Wie schütze ich mein Unternehmen vor übergriffigen Gesinnungsethikern? Warum und wie Unternehmensethik neu durchdacht werden sollte

Tierschützer überfallen Geflügelfarmen, und das Video der Aktion wird stolz auf Youtube präsentiert. „Überzeugungstäter“ rufen per Rund-Mail zu Boykott-Kampagnen missliebiger Firmen oder Produkte auf oder stellen Manager mit vermeintlich unkorrekten Wertvorstellungen erbarmungslos an den Internet-Pranger. Die Verleumdungs- und Überwachungskampagnen der „neuen radikalen“ Studenten gegen missliebige Professoren an amerikanischen (und zunehmend auch europäischen) Hochschulen tragen zunehmend totalitäre Züge. Es ist offensichtlich, dass Menschen immer weniger Hemmungen haben, ihre moralischen Werturteile anderen aggressiv aufzuzwingen – ohne sich für andere Folgen als die angestrebte Medienaufmerksamkeit verantwortlich zu fühlen.
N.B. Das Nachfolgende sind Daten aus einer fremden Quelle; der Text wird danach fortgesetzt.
Lemma phase_knows fault args ph s ph' spawned s' log :
  phase_ok registry log args ph → (∀ k, verdict (hs_db s) k = Some HookVerificationPassed → fresh registry log k) →
  handle_phase fault args ph s = (ph', spawned, s') →
  phase_ok registry (observe fault args ph ph' s ++ log) args ph' ∧ stops_ok (observe fault args ph ph' s) log.
Proof.
  intros Hok Hrows Hh.
  destruct ph as [| |seen [|task rest]|tasks|all states [|task rest] t|all states task rest t|reply]; simpl in Hh.
  - destruct (attempt _ _ _) as [o s1] eqn:Ha. simplify_eq. split; [by eapply after_lookup_ok|]. intros x all Hin. simpl in Hin. set_solver.
  - destruct (attempt _ _ _) as [o s1] eqn:Ha. split; [destruct o; simplify_eq; [apply beat_from_ok|done]|].
    intros x all Hin. simpl in Hin. destruct fault; set_solver.
  - simplify_eq. split; [done|]. intros x all Hin. simpl in Hin. set_solver.
  - destruct (attempt _ _ _) as [o s1] eqn:Ha. split; [destruct o; simplify_eq; [apply beat_from_ok|done]|].
    intros x all Hin. simpl in Hin. destruct ph'; set_solver.
  - eapply stopped; [done..| |]; destruct (attempt _ _ _) as [[states|] s1] eqn:Ha; simplify_eq; try done.
    all: try (intros r [= <-]; done).
    all: assert (states = HookVerificationStates (ha_session args) (hs_db s)) as ->
      by (unfold attempt, sget in Ha; destruct fault; by simplify_eq).
    all: apply (stop_from_spec registry log args); [done| |by exists []].
    all: intros p i Hp; by apply Hrows, states_verdict.
  - destruct Hok as (Hs & Hf & Ht). simplify_eq. eapply stopped; try done.
    intros r [= <-] Ha. eapply (stop_from_spec registry log args _ states []); done.
  - destruct Hok as (Hs & Hf & Ht). destruct (claimHookRun _ _) as [[] s1] eqn:Hc; simplify_eq.
    + eapply stopped; try done. simpl. split_and!; [done..|by eapply tallied_step|done].
    + eapply stopped; try done; apply stop_from_spec; try done; by eapply tallied_step.
  - destruct Hok as (Hs & Hf & Ht & Hall).
    assert (tallied states all rest (tally_started t)) as Ht' by (destruct Ht as (dn & -> & Hd); by exists dn).
    destruct (attempt _ _ _) as [[[]|] s1] eqn:Ha; simplify_eq; (eapply stopped; [done..| |]); try done; try (intros r [= <-]; done).
    all: apply stop_from_spec; done.
  - simplify_eq. split; [done|]. intros x all Hin. simpl in Hin. set_solver.
Qed.
End Knows.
Man könnte an die Worte des großen Volkswirtes und Soziologen Max Weber von 1919 denken, als er über die Aktivisten der damaligen sozialrevolutionären Kampagnen (die er übrigens „Karneval“ nannte) sagte:

„Verantwortlich’ fühlt sich der Gesinnungsethiker nur dafür, dass die Flamme der reinen Gesinnung, die Flamme z. B. des Protestes gegen die Ungerechtigkeit der sozialen Ordnung, nicht erlischt. Sie stets neu anzufachen, ist der Zweck seiner, vom möglichen Erfolg her beurteilt, ganz irrationalen Taten, die nur exemplarischen Wert haben können und sollen.“Politiker jeder Couleur tragen die „Flamme der reinen Gesinnung“ zuweilen ebenfalls gerne vor sich her, auffallend oft im Vorfeld von Wahlterminen – was sie heute wie damals dem Verdacht der Scheinheiligkeit aussetzt (Weber unterstellte dies den damaligen Politikern in neun von zehn Fällen).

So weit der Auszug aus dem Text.